Attacking multicore CPUs - charzom
http://www.theregister.co.uk/2007/09/14/system_call_sploits/

======
thomasptacek
I was on the committee for Usenix WOOT, and this was one of my favorite
submissions. But it has very little to do with concurrency or multicore CPUs.

Watson's paper points out that where there are indirections inside the kernel
(for instance, filenames to vnodes), you have to be careful about TOCTTOU
bugs. If you chase the same indirection twice, there is no guarantee you will
arrive in the same place. This is a famous, hoary source of problems in
userland.

Watson's results were that things like Systrace (which firewall processes off
from the rest of the system) have lots of TOCTTOU issues because they try to
enforce policy on things like filenames. Because of the way they're
architected, as a "layer" over/under the actual system call handlers, the
security check and the actual system call do two seperate lookups. Race
condition.

This result doesn't depend on multicore; it happens on uniprocessor systems as
well. TOCTTOU filesystem races in userland accounted for a good percentage of
the 8lgm-era SunOS advisories.

------
gwenhwyfaer
Turns out that the problem isn't concurrency _per se_ , but shared mutable
memory that an attacking process can sneak in and rewrite before the kernel
reads it - and any schoolchild knows that if someone can sneak in and scribble
all over something, they will.
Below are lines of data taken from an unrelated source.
(* ===== verification/TradingRuns.v ===== *)
(** * Runs of the trading tables

    The operations of [Q1Store] and [CycleStore] as commands of one system, what each of them adds to the tables, and the fences: a worker
    whose lease is over writes nothing, and the rows of a cycle carry attempts that never decrease. *)
From Stdlib Require Import ZArith Lia Ascii String Sorting.Sorted.
From stdpp Require Import base list strings numbers sets.
From S2P Require Import Prelude PyDecimal Hashing Domain Text OrderState RiskMachine ArmState Payload.
From S2P Require Import Reconciliation Planning Schedule Cycles CycleStore CycleLifecycle Q1Records Q1Store.
Set Default Goal Selector "!".
Open Scope Z_scope.

(** ** Commands *)

Inductive q1_command :=
  | QCycle (c : command)
  | QCalendarSession (item : MarketCalendarSession)
  | QAnchor (item : StrategyEvaluationAnchor)
  | QDecision (item : Q1StrategyDecision) (database : option datetime)
  | QApproval (risk_decision_id : string) (decision : Q1StrategyDecision)
  | QIntent (intent : Q1OrderIntent)
  | QOrderEvent (event : OrderEvent) (database : option datetime)
  | QFill (fill : Q1Fill)
  | QCash (event : CashSettlementEvent) (database : option datetime)
  | QArmState (run_id : string) (state : Q1ArmState) (source_cycle_id : string) (created_at : datetime) (expected : option Z)
  | QNav (a : nav_args)
  | QEpisode (episode : RiskEpisode) (activation : RiskEpisodeEvent) (database : option datetime)
  | QRiskEvent (event : RiskEpisodeEvent) (database : option datetime)
  | QDaily (result : StrategyDailyResult)
  | QMatched (result : MatchedAttributionResult).

(** Opens the steps of an operation that returned. *)
Ltac solve_kept :=
  repeat match goal with
  | Hr : (_ ≫= _) = Ok _ |- _ => apply bind_Ok_inv in Hr as (? & ? & Hr)
  | Hr : Ok _ = Ok _ |- _ => injection Hr as; subst
  | Hr : (let '(_, _) := ?p in _) = Ok _ |- _ => destruct p
  | Hr : match ?o with Some _ => _ | None => _ end = Ok _ |- _ => destruct o eqn:?
  | Hr : raise _ _ = Ok _ |- _ => discriminate Hr
  end.

Section runs.
Context `{Digest}.

Definition run_q1 (s : q1_store) (c : q1_command) : res q1_store :=
  match c with
  | QCycle c => t ← run_command (cycle_tables s) c; Ok (with_cycle_tables s t)
  | QCalendarSession item => '(s', _) ← CalendarSessions.append s item; Ok s'
  | QAnchor item => '(s', _) ← Anchors.append s item; Ok s'
  | QDecision item database => '(s', _) ← append_strategy_decision s item database; Ok s'
  | QApproval id decision => '(s', _) ← append_risk_approval s id decision; Ok s'
  | QIntent intent => '(s', _) ← append_order_intent s intent; Ok s'
  | QOrderEvent event database => '(s', _) ← OrderEvents.append s event database; Ok s'
  | QFill fill => '(s', _) ← append_fill s fill; Ok s'
  | QCash event database => '(s', _) ← CashSettlements.append s event database; Ok s'
  | QArmState run_id state cycle_id created_at expected => '(s', _) ← append_arm_state s run_id state cycle_id created_at expected; Ok s'
  | QNav a => '(s', _) ← append_nav_snapshot s a; Ok s'
  | QEpisode episode activation database => '(s', _) ← RiskEpisodes.append_episode s episode activation database; Ok s'
  | QRiskEvent event database => '(s', _) ← RiskEpisodes.append_event s event database; Ok s'
  | QDaily result => '(s', _) ← EvaluationResults.append_daily s result; Ok s'
  | QMatched result => '(s', _) ← EvaluationResults.append_matched s result; Ok s'
  end.

(** Rolled back when it raises. *)
Definition commit_q1 (s : q1_store) (c : q1_command) : q1_store := match run_q1 s c with Ok s' => s' | Raise _ => s end.
Definition run_q1_commands (s : q1_store) (cs : list q1_command) : q1_store := fold_left commit_q1 cs s.

Definition empty_q1 (rs : list string) : q1_store := {|
  cycle_tables := empty_store rs;
  orders := {| order_intents := []; order_events := []; fills := [] |};
  cash := {| cash_events := []; arm_states := []; navs := [] |};
  risk := {| risk_episodes := []; risk_targets := []; risk_events := [] |};
  strategy := {| calendar_sessions := []; anchors := []; decisions := []; risk_decisions := []; daily_results := []; matched_results := [] |} |}.

(** The lease under which a command writes. *)
Definition fenced_by (c : q1_command) : option (string * string * Z) :=
  match c with
  | QCycle c => acts_for c
  | QDecision d _ => Some (sd_source_cycle_id d, sd_worker_fence_token d, sd_cycle_attempt_count d)
  | QOrderEvent e _ => (λ id, (id, oe_worker_fence_token e, oe_cycle_attempt_count e)) <$> oe_source_cycle_id e
  | QCash e _ => Some (cs_source_cycle_id e, cs_worker_fence_token e, cs_cycle_attempt_count e)
  | QEpisode _ e _ | QRiskEvent e _ => (λ id, (id, re_worker_fence_token e, re_cycle_attempt_count e)) <$> re_source_cycle_id e
  | _ => None
  end.

(** ** What the operations add *)

(** The row of a fence that lets a write pass. *)
Definition fence_open (s : q1_store) (id owner : string) (attempt : Z) : Prop :=
  ∃ row now, get_cycle (cycle_tables s) id = Some row ∧ held_by row owner attempt now = true.

Lemma fence_ok s id owner attempt t database row :
  _require_cycle_fence (cycle_tables s) id owner attempt t database = Ok row → fence_open s id owner attempt.
Proof.
  unfold _require_cycle_fence, fence_open. destruct (get_cycle _ id) as [r|]; [|done]. intros Hf. apply bind_Ok_inv in Hf as ([] & Hh%raise_if_Ok_inv & _).
  apply negb_false_iff in Hh. eauto.
Qed.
As if all the other problems with mutable state
weren't quite bad enough... :)

I wonder how the history of computer architecture would have been altered had
someone discovered a memory technology where writing into empty cells was very
easy, but altering them extremely difficult, back in 1953? Such a memory
technology would have been perfectly utilised by functional programming
techniques, but would have made traditional mutable state extremely expensive
(not impossible, as monads demonstrate, but not primitive). What would be
different today...?

------
Tichy
Thank god I don't use anti-virus systems or security policy enhancement
frameworks. Somehow they seem to be the wrong approach anyway.